05/07/2025
Greetings Smoltesers! Sharing this post from Celia Hammond. Although I'm not from a Rescue, I was rescued from a neighbour who didn't want me and if my mum hadn't taken me in, this could have been my fate. Rescue is definitely best!
Why in 2025 are animal rescue centres across the U.K struggling to cope with such huge numbers of unwanted pets? Is the Rescue message really lost on so many of todays pet owners?
Like all animal charities up and down the country we are inundated with requests to help unwanted and abandoned cats, our centres and foster homes are full and the requests to take in more cats continue to pour in. The plight of cats in the areas we work in is desperate and the situation is continuing to get worse.
The Cost of Living crisis and post pandemic relinquishment of pets are part of the reason but there is more to it than that including a shift in attitude about adopting rescue cats and about neutering pets.
The Cats Protection Annual Report 2024 reveals that it is the 18-34 age group who are most likely to purchase cats (mainly pedigree cats) rather than choose to adopt rescued cats. This younger generation are also the least likely age group to neuter their cats - just 77% of cat owners aged 18-34 neutered their cats compared to 95% of cat owners aged 55 years and older.
Our own experience is that for those who do choose to adopt rescue cats increasingly the βprettyβ colours are sought and many adopters are very specific wanting specific colour combinations and they do not hesitate to shop around online to compare with other rescue centres and also with breeders. The Cats Protection survey also found that over a quarter of cats are now acquired through social media sources and with social media being so important to the younger generation this could this be why the physical appearance of their cats is a priority for these younger cat owners.

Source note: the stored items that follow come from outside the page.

(** * MultiOutputGP: a collection of independent Gaussian-process emulators

    A shallow embedding of [mogp_emulator/MultiOutputGP.py] and the properties
    of its constructor, its accessors, [learn_hyperparameters] and [predict].

    The class drives two collaborators that live outside the repository: the
    single-output engine [gp_emulator.GaussianProcess] and the worker pool
    [multiprocessing.Pool].  The engine is an interface (a type class); the
    pool is modelled with its chunking and an arbitrary completion order. *)

From Stdlib Require Import String.
From Stdlib Require Import List ZArith QArith Bool Arith Lia.
From Stdlib Require Import Ascii DecimalString DecimalNat.
Import ListNotations.
Close Scope Q_scope.
Open Scope string_scope.
Open Scope list_scope.
Open Scope nat_scope.

(** ** Python exceptions and the monad of a method body *)

Inductive exn : Type :=
| ValueError (msg : string)
| AssertionError (msg : string)
| TypeError (msg : string)
| IndexError (msg : string)
| EngineError (msg : string).

Inductive outcome (A : Type) : Type :=
| Ok (a : A)
| Raise (e : exn).

Arguments Ok {A} a.
Arguments Raise {A} e.

(** A computation over a mutable state [S]: it returns or raises, and in both
    cases leaves the state it reached. *)
Definition M (S A : Type) : Type := S -> outcome A * S.

Definition ret {S A} (a : A) : M S A := fun s => (Ok a, s).

Definition raise {S A} (e : exn) : M S A := fun s => (Raise e, s).

Definition bind {S A B} (c : M S A) (k : A -> M S B) : M S B :=
  fun s =>
    match c s with
    | (Ok a, s') => k a s'
    | (Raise e, s') => (Raise e, s')
    end.

Declare Scope py_scope.
Delimit Scope py_scope with py.
Notation "x <- c ;; k" := (bind c (fun x => k))
  (at level 61, c at next level, right associativity) : py_scope.
Notation "c ;; k" := (bind c (fun _ => k))
  (at level 61, right associativity) : py_scope.
Open Scope py_scope.

(** [assert cond, msg] *)
Definition assert {S} (cond : bool) (msg : string) : M S unit :=
  if cond then ret tt else raise (AssertionError msg).

(** A pure step that may raise, run inside a method. *)
Definition liftO {S A} (o : outcome A) : M S A := fun s => (o, s).

(** The elements of a list handled in order, stopping at the first raise. *)
Fixpoint mapM {S A B} (f : A -> M S B) (l : list A) : M S (list B) :=
  match l with
  | [] => ret []
  | x :: l' => y <- f x ;; ys <- mapM f l' ;; ret (y :: ys)
  end.

(** The same without a state. *)
Fixpoint mapO {A B} (f : A -> outcome B) (l : list A) : outcome (list B) :=
  match l with
  | [] => Ok []
  | x :: l' =>
      match f x with
      | Ok y => match mapO f l' with Ok ys => Ok (y :: ys) | Raise e => Raise e end
      | Raise e => Raise e
      end
  end.

(** ** Python numbers given where an integer is expected *)

(** An [int], or a finite [float] (every finite float is a rational). *)
Inductive pynum : Type :=
| PyInt (z : Z)
| PyFloat (q : Q).

(** [int(x)]: the identity on an [int], truncation toward zero on a [float]. *)
Definition py_int (x : pynum) : Z :=
  match x with
  | PyInt z => z
  | PyFloat q => Z.quot (Qnum q) (Z.pos (Qden q))
  end.

(** [str(k)] of a non-negative [int]: its decimal digits. *)
Definition py_str (k : nat) : string :=
  NilEmpty.string_of_uint (Nat.to_uint k).

(** The line feed of a Python string literal. *)
Definition newline : string := String (ascii_of_nat 10) EmptyString.

(** ** numpy arrays *)

Section Numpy.

Variable F : Type.

(** An array is its shape and its elements in row-major order. *)
Record ndarray : Type := mk_ndarray {
  shape : list nat;
  data : list F
}.

Definition size_of (sh : list nat) : nat := fold_right Nat.mul 1 sh.

(** What [np.array] yields from a rectangular array-like: as many elements as
    the shape says. *)
Definition wf_ndarray (a : ndarray) : Prop :=
  length (data a) = size_of (shape a).

Definition wf_ndarrayb (a : ndarray) : bool :=
  length (data a) =? size_of (shape a).

(** [len(a.shape)] *)
Definition ndim (a : ndarray) : nat := length (shape a).

(** [a.shape[i]] *)
Definition shape_at (a : ndarray) (i : nat) : outcome nat :=
  match nth_error (shape a) i with
  | Some d => Ok d
  | None => Raise (IndexError "tuple index out of range")
  end.

(** [len(a)] *)
Definition py_len (a : ndarray) : outcome nat :=
  match shape a with
  | d :: _ => Ok d
  | [] => Raise (TypeError "len() of unsized object")
  end.

(** [np.array(x)] of a flat Python sequence. *)
Definition np_array1 (x : list F) : ndarray :=
  {| shape := [length x]; data := x |}.

(** [np.reshape(a, newshape)] *)
Definition np_reshape (a : ndarray) (newshape : list nat) : outcome ndarray :=
  if length (data a) =? size_of newshape
  then Ok {| shape := newshape; data := data a |}
  else Raise (ValueError "cannot reshape array").

(** [k] consecutive pieces of [size] elements. *)
Fixpoint pieces (k size : nat) (l : list F) : list (list F) :=
  match k with
  | 0 => []
  | S k' => firstn size l :: pieces k' size (skipn size l)
  end.

(** [for row in a]: the sub-arrays along the first axis. *)
Definition np_iter (a : ndarray) : outcome (list ndarray) :=
  match shape a with
  | k :: rest =>
      Ok (map (fun d => {| shape := rest; data := d |})
              (pieces k (size_of rest) (data a)))
  | [] => Raise (TypeError "iteration over a 0-d array")
  end.

Fixpoint shape_eqb (s t : list nat) : bool :=
  match s, t with
  | [], [] => true
  | x :: s', y :: t' => (x =? y) && shape_eqb s' t'
  | _, _ => false
  end.

(** [np.array(t)] of a sequence of arrays: stacked along a new first axis. *)
Definition np_array_of (t : list ndarray) : outcome ndarray :=
  match t with
  | [] => Ok {| shape := [0]; data := [] |}
  | a :: rest =>
      if forallb (fun b => shape_eqb (shape a) (shape b)) rest
      then Ok {| shape := length t :: shape a; data := concat (map data t) |}
      else Raise (ValueError "inhomogeneous shape")
  end.

End Numpy.

Arguments mk_ndarray {F} _ _.
Arguments shape {F} _.
Arguments data {F} _.
Arguments wf_ndarray {F} _.
Arguments wf_ndarrayb {F} _.
Arguments ndim {F} _.
Arguments shape_at {F} _ _.
Arguments py_len {F} _.
Arguments np_array1 {F} _.
Arguments np_reshape {F} _ _.
Arguments pieces {F} _ _ _.
Arguments np_iter {F} _.
Arguments np_array_of {F} _.

(** ** multiprocessing.Pool

    [Pool(processes)] starts worker processes; [starmap(func, iterable)] cuts
    the iterable into batches, hands them to the workers and stores every
    finished batch at its own offset of the result list.  Workers receive
    pickled copies of their arguments, so [func] cannot change anything the
    caller holds: it is a function from the argument to what it returns or
    raises.  Which pending batch finishes next is decided by the operating
    system. *)

Record OS : Type := mk_OS {
  cpu_count : option nat;      (* [os.cpu_count()] *)
  completion : nat -> nat      (* at step [s], the pending batch that finishes *)
}.

Section PoolModel.

Variables A B : Type.

(** [divmod(len(iterable), len(self._pool) * 4)], rounded up; [0] for an empty
    iterable. *)
Definition chunksize_for (len workers : nat) : nat :=
  if len =? 0 then 0
  else
    let chunksize := len / (workers * 4) in
    let extra := len mod (workers * 4) in
    if extra =? 0 then chunksize else S chunksize.

(** [Pool._get_tasks]: slices of [size] items until the iterator is empty. *)
Fixpoint get_tasks (fuel size : nat) (it : list A) : list (list A) :=
  match fuel with
  | 0 => []
  | S fuel' =>
      match firstn size it with
      | [] => []
      | x => x :: get_tasks fuel' size (skipn size it)
      end
  end.

Fixpoint enumerate (start : nat) (l : list (list A)) : list (nat * list A) :=
  match l with
  | [] => []
  | x :: l' => (start, x) :: enumerate (S start) l'
  end.

(** [MapResult]: the slots of the result list, or the first exception. *)
Inductive MapResult : Type :=
| Collecting (value : list (option B))
| Failed (e : exn).
(** * CUDA-Q runtime: argument conversion and circuit drawing

    A shallow embedding of two translation units of the CUDA-Q runtime,

    - [runtime/cudaq/algorithms/draw.cpp]: the glyph merge function
      [merge_chars], the rendering of the glyphs, the class [Diagram]
      with its three shapes, and [cudaq::__internal__::draw] from the
      layering loop to the printed text;
    - [runtime/common/ArgumentConversion.cpp]: [readStateData], the
      constant emitters [genConstant], the recursive walker
      [dispatchSubtype], the constructor of [ArgumentConverter] and the
      driver [ArgumentConverter::gen];

    followed by the properties established about them. *)

From Stdlib Require Import ZArith Lia String Ascii.
From stdpp Require Import base tactics option list sorting.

If rescued animals are falling out of favour then the future for unwanted and stray cats is becoming even bleaker. Those of us who have worked in rescue for decades are devastated by the deteriorating shift in attitudes by some towards rescued animals, does the plight of stray and abandoned animals really no longer pull at the heart strings? Are our pet companions considered disposable? Is a whole generation suffering from compassion fatigue? - or did they ever care? The older generations are not without blame either as we also continue to encounter older people with pets breeding out of control and an increasing demand by elderly people to adopt kittens and very young cats with no plan as to what will become of these cats if they can no longer care for them.
Whilst mass neutering of cats is currently needed to stabilise the cat population this also needs to be combined with an education programme to change the attitudes of those who are contributing to the cat population crisis that we are struggling to cope with.